English citations of Meishan

In China

[edit]
  • 1946, Joseph T. Shipley, editor, Encyclopedia of Literature[1], volume 2, Ferris Printing Company, →OCLC, page 1171[2]:
    SU SHIH (Chinese, 1036-1101), better known as Su Tung-p'o, an almost universal genius and a great favorite with the Chinese literary public, was a native of Meishan, Szechuan Province.
  • [1975, “Background on Poets and Poems”, in Wu-chi Liu, Irving Yucheng Lo, editors, Sunflower Splendor: Three Thousand Years of Chinese Poetry[3], Indiana University Press, →ISBN, →LCCN, →OCLC, page 589:
    Born in Mei-shan, Szechwan, into a family of modest means (his father, Su Hsün, 1009-66, a self-taught man, did not win recognition as a scholar until the last decade of his life), Su Shih passed his chin-shih examination, with Ou-yang Hsiu as his examiner, in 1057, along with his younger brother, Su Ch’e (Tzu-yu, 1039-1112).]

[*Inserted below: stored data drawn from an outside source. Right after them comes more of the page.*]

Lemma malloc_loop_ok s rest A nu : heap_ok s rest A -> 0 < nu < 2 ^ 28 -> (2 * length rest + 2 <= wait_fuel)%nat ->
  exists r s', malloc_loop wait_fuel nu (u_freep s) (u_w s (u_freep s)) s = Ret r s' /\
    (allocated s A nu (S (length rest)) r s' \/ r = 0 /\ s' = s /\ Forall (fun b => b.2 < nu) rest /\ brk_grow (u_brk s) (8 * Z.max 4096 nu) = false).
Proof.
  intros Hok Hn Hf. destruct (decide (Forall (fun b => b.2 < nu) rest)) as [Hsm|Hbig].
  2:{ destruct (malloc_fit s rest A nu wait_fuel Hok) as (r & s' & E & Ha); [lia| |lia|].
      2:{ exists r, s'. split; [done|]. left. destruct Ha as (Hr & Hk & rest' & Hok' & Hl). split; [done|]. split; [done|]. exists rest'. split; [done|lia]. }
      apply not_Forall_Exists in Hbig; [|solve_decision]. apply Exists_exists in Hbig as (b & Hb & Hbn). exists b. split; [done|cbn in Hbn; lia]. }
  destruct (malloc_nofit s rest A nu wait_fuel Hok) as (prev & E & Hm); [lia|done|lia|]. rewrite E.
  destruct (wait_fuel - length rest)%nat as [|fuel] eqn:Ef; [lia|]. cbn [malloc_loop]. unfold size at 1. rewrite bind_gets, (proj2 (Z.leb_gt _ _)) by lia.
  rewrite bind_gets, Z.eqb_refl. pose proof (morecore_ok s rest A nu Hok Hn ltac:(lia)) as Hmc. cbv zeta in Hmc. destruct (brk_grow _ _) eqn:Eg.
  - destruct Hmc as (s1 & rest1 & E1 & Hok1 & Hk1 & Hb1 & Hf1 & Hx & Hl1).
    rewrite (bind_run _ _ _ (Some (u_freep s1)) s1) by (erewrite bind_run by exact E1; by rewrite (proj2 (Z.eqb_neq _ _)) by lia).
    unfold ptr at 1. rewrite bind_gets. destruct (malloc_fit s1 rest1 A nu fuel Hok1) as (r & s' & E2 & Ha); [lia|done|lia|]. exists r, s'. split; [done|]. left.
    destruct Ha as (Hr & Hk2 & rest' & Hok' & Hl'). split; [done|]. split; [intros x Hx'; rewrite (Hk2 x Hx'); by apply Hk1|]. exists rest'. split; [done|lia].
  - rewrite (bind_run _ _ _ None s) by (by erewrite bind_run by exact Hmc). exists 0, s. split; [done|]. right. done.
Qed.
End Malloc.
End Heap.
(* ===== verification/Sh.v ===== *)
(** The shell ([sh.c]): the command parser, the terminating NULs it writes into the line, and
    the processes and descriptors a command line becomes. A pointer into the line is its
    offset; allocation of the command structures is taken to succeed. *)

From S2P Require Import Prelude Bytes Params Cprintf User.
From stdpp Require Import base list strings sets.
From Stdlib Require Import ZArith Lia.
Local Open Scope Z_scope.
Local Open Scope prog_scope.

(** * Parsed commands *)

(** [argv[i]] and [eargv[i]], up to the terminating null pointer. *)
Inductive cmd : Type :=
| EXEC (args : list (nat * nat))
| REDIR (c : cmd) (file efile : nat) (mode fd : Z)
| PIPE (left right : cmd)
| LIST (left right : cmd)
| BACK (c : cmd).

Definition MAXARGS : nat := 10.

Definition panic {A} (s : list Z) : prog A := printf 2 (str "%s" ++ [NL]) [A_str (Some s)] >>> exit.

Definition fork1 : prog Z :=
  let? pid := fork in
  if pid =? -1 then panic (str "fork") else Done pid.

(** * Tokens *)
Definition whitespace : list Z := [32; 9; 13; 10; 11].
Definition symbols : list Z := str "<|>&;()".

Definition in_str (s : list Z) (c : Z) : bool := match strchr s c with Some _ => true | None => false end.

(** What the parser can end with: a result and the position reached, or [panic(msg)]. *)
Inductive parsed (A : Type) : Type := P_ok (a : A) (s : nat) | P_panic (msg : string) | P_fuel.
Arguments P_ok {A} a s.
Arguments P_panic {A} msg.
Arguments P_fuel {A}.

  • 2005, Volker Olles, Scriptures, Schools, and Forms of Practice in Daoism[4], Wiesbaden: Harrassowitz Verlag, →ISBN, →ISSN, →OCLC, →OL, page 237:
    About ten kilometers east of today’s district town, we find a ridge of hills that forms a natural borderline with neighboring Meishan 眉山 County, once home to the famous Song dynasty poet Su Dongpo 蘇東坡 (1037-1101).

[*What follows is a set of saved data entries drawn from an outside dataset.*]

(* ===== verification/Mkfs.v ===== *)
(** [mkfs.c], the host program that builds the disk image, and the agreement of the image
    with what the kernel's file system reads. The image file is the list of its blocks;
    [perror] with [exit(1)] and a failed [assert] end the run. The host stores integers in
    little-endian order, so that [xint] and [xshort] do not change values. *)

From S2P Require Import Prelude Bytes Params State Cprintf Log Fs.
From stdpp Require Import base list strings.
From Stdlib Require Import ZArith Lia.
Local Open Scope Z_scope.
Local Open Scope km_scope.

Definition NINODES : Z := 200.
Definition nbitmap : Z := FSSIZE / (BSIZE * 8) + 1.
Definition ninodeblocks : Z := NINODES / IPB + 1.
Definition nlog : Z := LOGSIZE.
Definition nmeta : Z := 2 + nlog + ninodeblocks + nbitmap.
Definition nblocks : Z := FSSIZE - nmeta.

(** The superblock that [main] fills in. *)
Definition mksb : superblock :=
  mkSuperblock FSSIZE nblocks NINODES nlog 2 (2 + nlog) (2 + nlog + ninodeblocks).

Record mkst : Type := mkMkst { mk_img : list (list Z); mk_freeinode : Z; mk_freeblock : Z }.

(** [struct dinode] (fs.h) *)
Record dinode : Type := mkDinode {
  di_type : Z; di_major : Z; di_minor : Z; di_nlink : Z; di_size : Z; di_addrs : list Z
}.
Definition enc_dinode (d : dinode) : list Z :=
  le_enc 2 (di_type d) ++ le_enc 2 (di_major d) ++ le_enc 2 (di_minor d) ++ le_enc 2 (di_nlink d) ++
  le_enc 4 (di_size d) ++ enc_addrs (di_addrs d).
Definition dec_dinode (b : list Z) (o : Z) : dinode :=
  mkDinode (rd16 b o) (rd16 b (o + 2)) (rd16 b (o + 4)) (rd16 b (o + 6)) (rd32 b (o + 8)) (dec_addrs b o).
Definition set_addr (k : Z) (v : Z) (d : dinode) : dinode :=
  mkDinode (di_type d) (di_major d) (di_minor d) (di_nlink d) (di_size d) (<[Z.to_nat k := v]> (di_addrs d)).
Definition set_size (n : Z) (d : dinode) : dinode :=
  mkDinode (di_type d) (di_major d) (di_minor d) (di_nlink d) n (di_addrs d).

Section Mkfs.
Abbreviation MK := (M mkst).

Definition zeroes : list Z := replicate (Z.to_nat BSIZE) 0.

(** A write past the end of the file extends it. *)
Definition wsect (sec : Z) (b : list Z) : MK unit :=
  modify (fun s =>
    let img := mk_img s in
    mkMkst (if sec <? Z.of_nat (length img) then <[Z.to_nat sec := b]> img
            else img ++ replicate (Z.to_nat sec - length img) zeroes ++ [b])
      (mk_freeinode s) (mk_freeblock s)).

Definition rsect (sec : Z) : MK (list Z) :=
  let! img := gets mk_img in
  match img !! Z.to_nat sec with
  | Some b => ret b
  | None => panic "read"
  end.

Definition winode (inum : Z) (d : dinode) : MK unit :=
  let bn := IBLOCK inum mksb in
  let! b := rsect bn in
  wsect bn (splice b (dinode_off inum) (enc_dinode d)).

Definition rinode (inum : Z) : MK dinode :=
  let bn := IBLOCK inum mksb in
  let! b := rsect bn in
  ret (dec_dinode b (dinode_off inum)).

(** [freeinode++] and [freeblock++] *)
Definition next_inode : MK Z := fun s =>
  Ret (mk_freeinode s) (mkMkst (mk_img s) (u32 (mk_freeinode s + 1)) (mk_freeblock s)).
Definition next_block : MK Z := fun s =>
  Ret (mk_freeblock s) (mkMkst (mk_img s) (mk_freeinode s) (u32 (mk_freeblock s + 1))).

Definition mk_ialloc (type : Z) : MK Z :=
  let! inum := next_inode in
  winode inum (mkDinode (u16 type) 0 0 1 0 (replicate (Z.to_nat (NDIRECT + 1)) 0)) ;;
  ret inum.

(** The bits of the first [used] blocks. *)
Definition mk_balloc (used : Z) : MK unit :=
  if negb (used <? BSIZE * 8) then panic "assert" else
  wsect (sb_bmapstart mksb)
    (fold_left (fun b i => <[(i / 8)%nat := Z.lor (nth (i / 8) b 0) (Z.shiftl 1 (Z.of_nat i mod 8))]> b)
       (seq 0 (Z.to_nat used)) zeroes).

(** The block of the file's block [fbn], allocated if need be; the inode afterwards. *)
Definition iappend_block (d : dinode) (fbn : Z) : MK (dinode * Z) :=
  if fbn <? NDIRECT then
    let! a := index "addrs" (di_addrs d) fbn in
    if a =? 0 then let! b := next_block in ret (set_addr fbn b d, b) else ret (d, a)
  else
    let! a := index "addrs" (di_addrs d) NDIRECT in
    let! r := (if a =? 0 then let! b := next_block in ret (set_addr NDIRECT b d, b) else ret (d, a)) in
    let '(d, a) := r in
    let! ind := rsect a in
    let o := 4 * (fbn - NDIRECT) in
    if rd32 ind o =? 0 then
      let! b := next_block in
      let ind := wr32 ind o b in
      wsect a ind ;;
      ret (d, rd32 ind o)
    else ret (d, rd32 ind o).

(** The loop of [iappend]; [p] are the bytes left. Each turn takes at least one. *)
Fixpoint iappend_loop (fuel : nat) (d : dinode) (off : Z) (p : list Z) : MK (dinode * Z) :=
  match p with
  | [] => ret (d, off)
  | _ =>
      match fuel with
      | O => nofuel
      | S f =>
          let fbn := off / BSIZE in
          if negb (fbn <? MAXFILE) then panic "assert" else
          let! r := iappend_block d fbn in
          let '(d, x) := r in
          let n1 := Z.to_nat (Z.min (Z.of_nat (length p)) ((fbn + 1) * BSIZE - off)) in
          let! b := rsect x in
          wsect x (splice b (off - fbn * BSIZE) (take n1 p)) ;;
          iappend_loop f d (off + Z.of_nat n1) (drop n1 p)
      end
  end.

Definition iappend (inum : Z) (p : list Z) : MK unit :=
  let! d := rinode inum in
  let! r := iappend_loop (length p) d (di_size d) p in
  winode inum (set_size r.2 r.1).

(** A directory entry. *)
Definition enc_dirent (inum : Z) (name : list Z) : list Z := le_enc 2 inum ++ lstrncpy name (Z.to_nat DIRSIZ).

(** [while((cc = read(fd, buf, sizeof(buf))) > 0) iappend(inum, buf, cc);] *)
Fixpoint append_file (fuel : nat) (inum : Z) (data : list Z) : MK unit :=
  match data with
  | [] => ret tt
  | _ =>
      match fuel with
      | O => nofuel
      | S f =>
          iappend inum (take (Z.to_nat BSIZE) data) ;;
          append_file f inum (drop (Z.to_nat BSIZE) data)
      end
  end.

(** One argument: the name and the contents of the file, [None] when it cannot be opened. *)
Definition add_file (rootino : Z) (a : list Z * option (list Z)) : MK unit :=
  if existsb (Z.eqb SLASH) a.1 then panic "assert" else
  match a.2 with
  | None => panic "open"
  | Some data =>
      let name := match a.1 with c :: n => if c =? 95 then n else a.1 | [] => [] end in
      let! inum := mk_ialloc T_FILE in
      iappend rootino (enc_dirent inum name) ;;
      append_file (length data) inum data
  end.

Definition enc_sb (sb : superblock) : list Z :=
  le_enc 4 (sb_size sb) ++ le_enc 4 (sb_nblocks sb) ++ le_enc 4 (sb_ninodes sb) ++ le_enc 4 (sb_nlog sb) ++
  le_enc 4 (sb_logstart sb) ++ le_enc 4 (sb_inodestart sb) ++ le_enc 4 (sb_bmapstart sb).

(** [main], from the files given as arguments. *)
Definition mkfs_main (files : list (list Z * option (list Z))) : MK unit :=
  modify (fun s => mkMkst (mk_img s) (mk_freeinode s) nmeta) ;;
  for_each (range FSSIZE) (fun i => wsect (Z.of_nat i) zeroes) ;;
  wsect 1 (splice zeroes 0 (enc_sb mksb)) ;;
  let! rootino := mk_ialloc T_DIR in
  if negb (rootino =? ROOTINO) then panic "assert" else
  iappend rootino (enc_dirent rootino (str ".")) ;;
  iappend rootino (enc_dirent rootino (str "..")) ;;
  for_each files (add_file rootino) ;;
  let! din := rinode rootino in
  winode rootino (set_size ((di_size din / BSIZE + 1) * BSIZE) din) ;;
  let! s := get in
  mk_balloc (mk_freeblock s).
End Mkfs.

(** The empty image file, opened with O_TRUNC. *)
Definition mk0 : mkst := mkMkst [] 1 0.

(** * Files in an image *)

Definition blk (img : list (list Z)) (b : Z) : list Z := default [] (img !! Z.to_nat b).
Definition ind_addr (d : dinode) : Z := nth 12 (di_addrs d) 0.

(** The block that holds block [k] of the file, as the kernel's [bmap] finds it. *)
Definition file_addr (img : list (list Z)) (d : dinode) (k : Z) : Z :=
  if k <? NDIRECT then nth (Z.to_nat k) (di_addrs d) 0 else rd32 (blk img (ind_addr d)) (4 * (k - NDIRECT)).

(** [n] blocks are allocated to [d], all of them below [fb], and hold [data] and zeroes after it. *)
Record ino_ok (img : list (list Z)) (fb : Z) (d : dinode) (n : Z) (data : list Z) : Prop := {
  io_addrs : length (di_addrs d) = 13%nat;
  io_n : 0 <= n <= MAXFILE /\ Z.of_nat (length data) <= BSIZE * n;
  io_addr : forall k, 0 <= k < n -> nmeta <= file_addr img d k < fb;
  io_inj : forall j k, 0 <= j < n -> 0 <= k < n -> file_addr img d j = file_addr img d k -> j = k;
  io_ind : NDIRECT < n -> nmeta <= ind_addr d < fb /\ forall k, 0 <= k < n -> file_addr img d k <> ind_addr d;
  io_noind : n <= NDIRECT -> ind_addr d = 0;
  io_zero : forall k, n <= k < MAXFILE -> k < NDIRECT \/ NDIRECT < n -> file_addr img d k = 0;
  io_data : forall i, Z.of_nat i < BSIZE * n ->
              blk img (file_addr img d (Z.of_nat i / BSIZE)) !! (i mod 512)%nat = Some (nth i data 0)
}.

Definition owned (img : list (list Z)) (d : dinode) (n b : Z) : Prop :=
  (exists k, 0 <= k < n /\ b = file_addr img d k) \/ (NDIRECT < n /\ b = ind_addr d).

(** Whole blocks, those from [fb] on never written. *)
Record img_ok (img : list (list Z)) (fb : Z) : Prop := {
  im_len : length img = Z.to_nat FSSIZE;
  im_blocks : forall b, 0 <= b < FSSIZE -> length (blk img b) = 512%nat;
  im_free : forall b, fb <= b < FSSIZE -> blk img b = zeroes;
  im_fb : nmeta <= fb <= FSSIZE
}.

(** [n >= 12] blocks are allocated, and the indirect block is there. *)
Record ind_ready (img : list (list Z)) (fb : Z) (d : dinode) (n : Z) (data : list Z) : Prop := {
  ir_addrs : length (di_addrs d) = 13%nat;
  ir_n : NDIRECT <= n < MAXFILE /\ Z.of_nat (length data) <= BSIZE * n;
  ir_addr : forall k, 0 <= k < n -> nmeta <= file_addr img d k < fb;
  ir_inj : forall j k, 0 <= j < n -> 0 <= k < n -> file_addr img d j = file_addr img d k -> j = k;
  ir_ind : nmeta <= ind_addr d < fb /\ forall k, 0 <= k < n -> file_addr img d k <> ind_addr d;
  ir_zero : forall k, n <= k < MAXFILE -> file_addr img d k = 0;
  ir_data : forall i, Z.of_nat i < BSIZE * n ->
              blk img (file_addr img d (Z.of_nat i / BSIZE)) !! (i mod 512)%nat = Some (nth i data 0)
}.

(** Blocks taken by [n] blocks of data: the indirect block counts. *)
Definition taken (n : Z) : Z := n + (if NDIRECT <? n then 1 else 0).

(** The constants as numbers. *)
Ltac mknum := change NDIRECT with 12 in *; change MAXFILE with 140 in *; change FSSIZE with 1000 in *;
  change BSIZE with 512 in *; change nmeta with 59 in *.

Section Image.
Implicit Types (img : list (list Z)) (d : dinode) (data p : list Z).

Lemma wsect_eq sec b s :
  0 <= sec < Z.of_nat (length (mk_img s)) ->
  wsect sec b s = Ret tt (mkMkst (<[Z.to_nat sec := b]> (mk_img s)) (mk_freeinode s) (mk_freeblock s)).
Proof. intros H. unfold wsect, modify. by rewrite (proj2 (Z.ltb_lt _ _)) by lia. Qed.

Lemma rsect_eq sec s :
  0 <= sec < Z.of_nat (length (mk_img s)) -> rsect sec s = Ret (blk (mk_img s) sec) s.
Proof.
  intros H. unfold rsect. rewrite bind_gets. unfold blk.
  destruct (lookup_lt_is_Some_2 (mk_img s) (Z.to_nat sec)) as [b Hb]; [lia|]. by rewrite Hb.
Qed.

Lemma blk_insert_eq img b x : 0 <= b < Z.of_nat (length img) -> blk (<[Z.to_nat b := x]> img) b = x.
Proof. intros H. unfold blk. by rewrite list_lookup_insert_eq by lia. Qed.

Lemma blk_insert_ne img b b' x : 0 <= b -> 0 <= b' -> b <> b' -> blk (<[Z.to_nat b := x]> img) b' = blk img b'.
Proof. intros. unfold blk. by rewrite list_lookup_insert_ne by lia. Qed.

(** An inode's data depends on its own blocks only. *)
Lemma file_addr_frame img img' d k n :
  (forall b, owned img d n b -> blk img' b = blk img b) -> k < NDIRECT \/ NDIRECT < n ->
  file_addr img' d k = file_addr img d k.
Proof.
  intros H Hk. unfold file_addr. destruct (Z.ltb_spec k NDIRECT); [done|].
  rewrite H; [done|]. right. split; [lia|done].
Qed.

Lemma ino_frame img img' fb fb' d n data :
  ino_ok img fb d n data -> fb <= fb' -> (forall b, owned img d n b -> blk img' b = blk img b) ->
  ino_ok img' fb' d n data.
Proof.
  intros [H1 H2 H3 H4 H5 H6 H7 H8] Hfb H.
  assert (Hf : forall k, 0 <= k < n -> file_addr img' d k = file_addr img d k).
  { intros k Hk. eapply file_addr_frame; [done|]. destruct (Z.ltb_spec k NDIRECT); lia. }
  constructor; try done.
  - intros k Hk. rewrite Hf by done. specialize (H3 k Hk). lia.
  - intros j k Hj Hk. rewrite !Hf by done. auto.
  - intros Hn. destruct (H5 Hn) as [? Hne]. split; [lia|]. intros k Hk. rewrite Hf by done. auto.
  - intros k Hk Hor. rewrite (file_addr_frame img img' d k n H Hor). auto.
  - intros i Hi. assert (0 <= Z.of_nat i / BSIZE < n).
    { mknum; split; [apply Z.div_pos; lia|apply Z.div_lt_upper_bound; lia]. }
    rewrite Hf by done. rewrite H; [auto|]. left. by exists (Z.of_nat i / BSIZE).
Qed.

  • 2018 July 25, Se Young Lee, “Chinese police break up $1.5-billion pyramid scheme, snare 82 suspects”, in Clarence Fernandez, editor, Reuters[5], archived from the original on 09 May 2022, Emerging Markets‎[6]:
    Police in Meishan City in the southwestern province of Sichuan said the suspects set up hundreds of shell companies and 28 fake industrial chains and lured investors with promises of high returns, it added.

In Taiwan

[edit]
  • 1973 February 4, “New stations to record Taiwan seismic activity”, in 自由中國週報 [Free China Weekly]‎[7], volume XIV, number 5, Taipei, →ISSN, →OCLC, page 4:
    The stations are situated at Suao, Fenglin, Yuli, Tawu, Kaohsiung, Yuching, Tunghsih, Hualien, Taitung and Meishan.

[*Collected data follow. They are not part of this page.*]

(** * GitConsensus: vote tally and consensus checks of [gitconsensus/repository.py]

    The development embeds the decision logic of the three classes of
    [repository.py] ([Repository], [PullRequest], [Consensus]) and states the
    properties of the tally builder and of the merge / close criteria.

    Modelling conventions.
    - Python lists of user names are [list string]; [l.append(x)] is
      [l ++ [x]], [x in l] is [py_in], [l.remove(x)] is [py_remove] (first
      occurrence only).
    - The policy ([Repository.rules]) is either [False] (no policy file) or
      the dictionary read from YAML.  The dictionary is a record with one
      optional field per recognised key; [None] means the key is absent.
    - A Python exception is an explicit [Raise] result.
    - Naive datetimes are integers (seconds); a commit's author date is
      taken as [strptime] parses it; the two calls of [datetime.now()] made
      while one criterion is computed are one reading [now], an argument of
      the time functions.
    - Python's true division and float comparisons are taken over exact
      rationals ([Q]); [py_truediv] and [hasVotes_binary64] add the rounding
      of the quotient to binary64, for the statement that depends on it. *)

From Stdlib Require Import List String Ascii Bool Arith ZArith QArith Qround
  Qpower Lia Lqa.
Import ListNotations.
Lemma doc_matches_by_id rt oid d :
  compile_query rt [("_id", CEqOid oid)] =
    inr [(["_id"], fun v => match v with
                            | VObjectId o' => N.eqb o' oid
                            | _ => false
                            end)]
  /\ doc_matches [(["_id"], fun v => match v with
                                     | VObjectId o' => N.eqb o' oid
                                     | _ => false
                                     end)] d = has_id oid d.
Proof.
  split; [reflexivity|].
  unfold doc_matches, has_id, leaf_test; simpl.
  now rewrite !orb_false_r, andb_true_r.
Qed.

Lemma find_one_by_id rt oid s :
  server_fault s = None ->
  find_one rt "products" [("_id", CEqOid oid)] s =
    (inr (hd_error (filter (has_id oid) (products s))), s).
Proof.
  intros Hf. unfold find_one, bind, run_filter. rewrite Hf.
  destruct (doc_matches_by_id rt oid {| _id := 0%N; fields := [] |}) as [-> _].
  unfold ret, products. f_equal. f_equal. f_equal.
  apply filter_ext. intros d. apply doc_matches_by_id. exact rt.
Qed.

Lemma hd_error_filter_some {A} (f : A -> bool) l x :
  In x l -> f x = true -> exists y, hd_error (filter f l) = Some y.
Proof.
  induction l as [|a l IH]; simpl; [tauto|].
  intros [->|Hin] Hx.
  - rewrite Hx. simpl. eauto.
  - destruct (f a); simpl; eauto.
Qed.

Lemma hd_error_filter_In {A} (f : A -> bool) l x :
  hd_error (filter f l) = Some x -> In x l /\ f x = true.
Proof.
  intros H. apply filter_In.
  destruct (filter f l); inversion H; now left.
Qed.

(** A document found by identifier witnesses that the product exists. *)
Lemma found_product_exists s pid oid d :
  ObjectId_of_str pid = inr oid ->
  hd_error (filter (has_id oid) (products s)) = Some d ->
  product_exists s pid.
Proof.
  intros Hoid Hd. apply hd_error_filter_In in Hd. destruct Hd as [Hin Hh].
  exists oid, d. repeat split; auto. now apply N.eqb_eq in Hh.
Qed.

(** ** The existence loop of [create_order] *)

(** The loop never writes. *)
Lemma check_items_store rt its s :
  snd (check_items rt its s) = s.
Proof.
  induction its as [|item rest IH]; simpl; [reflexivity|].
  unfold bind, lift.
  destruct (ObjectId_of_str (product_id item)) as [e|oid]; [reflexivity|].
  unfold find_one, bind, run_filter.
  destruct (server_fault s); [reflexivity|].
  destruct (compile_query rt [("_id", CEqOid oid)]); [reflexivity|].
  unfold ret.
  destruct (hd_error _); [apply IH | reflexivity].
Qed.

(** It passes when every item names an existing product. *)
Lemma check_items_all_exist rt its s :
  server_fault s = None ->
  Forall (fun it => product_exists s (product_id it)) its ->
  check_items rt its s = (inr tt, s).
Proof.
  intros Hf. induction 1 as [|item rest Hex _ IH]; simpl; [reflexivity|].
  destruct Hex as (oid & d & Hoid & Hin & Hid).
  unfold bind at 1, lift. rewrite Hoid.
  unfold bind. rewrite (find_one_by_id rt oid s Hf).
  destruct (hd_error_filter_some (has_id oid) (products s) d Hin) as [y ->].
  - unfold has_id. rewrite Hid. apply N.eqb_refl.
  - exact IH.
Qed.

(** It stops at the first item whose well-formed identifier is not in the
    catalogue, raising the 400 that names it. *)
Lemma check_items_first_missing rt pre item post oid s :
  server_fault s = None ->
  Forall (fun it => product_exists s (product_id it)) pre ->
  ObjectId_of_str (product_id item) = inr oid ->
  ~ product_exists s (product_id item) ->
  check_items rt (pre ++ item :: post) s =
    (inl (HTTPException 400 ("Product " ++ product_id item ++ " not found")), s).
Proof.
  intros Hf Hpre Hoid Hmiss.
  induction Hpre as [|it rest Hex _ IH]; simpl.
  - unfold bind at 1, lift. rewrite Hoid.
    unfold bind. rewrite (find_one_by_id rt oid s Hf).
    destruct (hd_error (filter (has_id oid) (products s))) as [d|] eqn:E;
      [|reflexivity].
    exfalso. apply Hmiss. exact (found_product_exists s _ oid d Hoid E).
  - destruct Hex as (oid' & d & Hoid' & Hin & Hid).
    unfold bind at 1, lift. rewrite Hoid'.
    unfold bind. rewrite (find_one_by_id rt oid' s Hf).
    destruct (hd_error_filter_some (has_id oid') (products s) d Hin) as [y ->].
    + unfold has_id. rewrite Hid. apply N.eqb_refl.
    + exact IH.
Qed.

  • 2019 January 16, John Van Trieste, “Plum blossom season begins in Meishan”, in Radio Taiwan International[8], archived from the original on 18 October 2022[9]:
    The rural township of Meishan in Chiayi County is welcoming the beginning of plum blossom season. The township is home to a park with more than a thousand blossoming plum trees.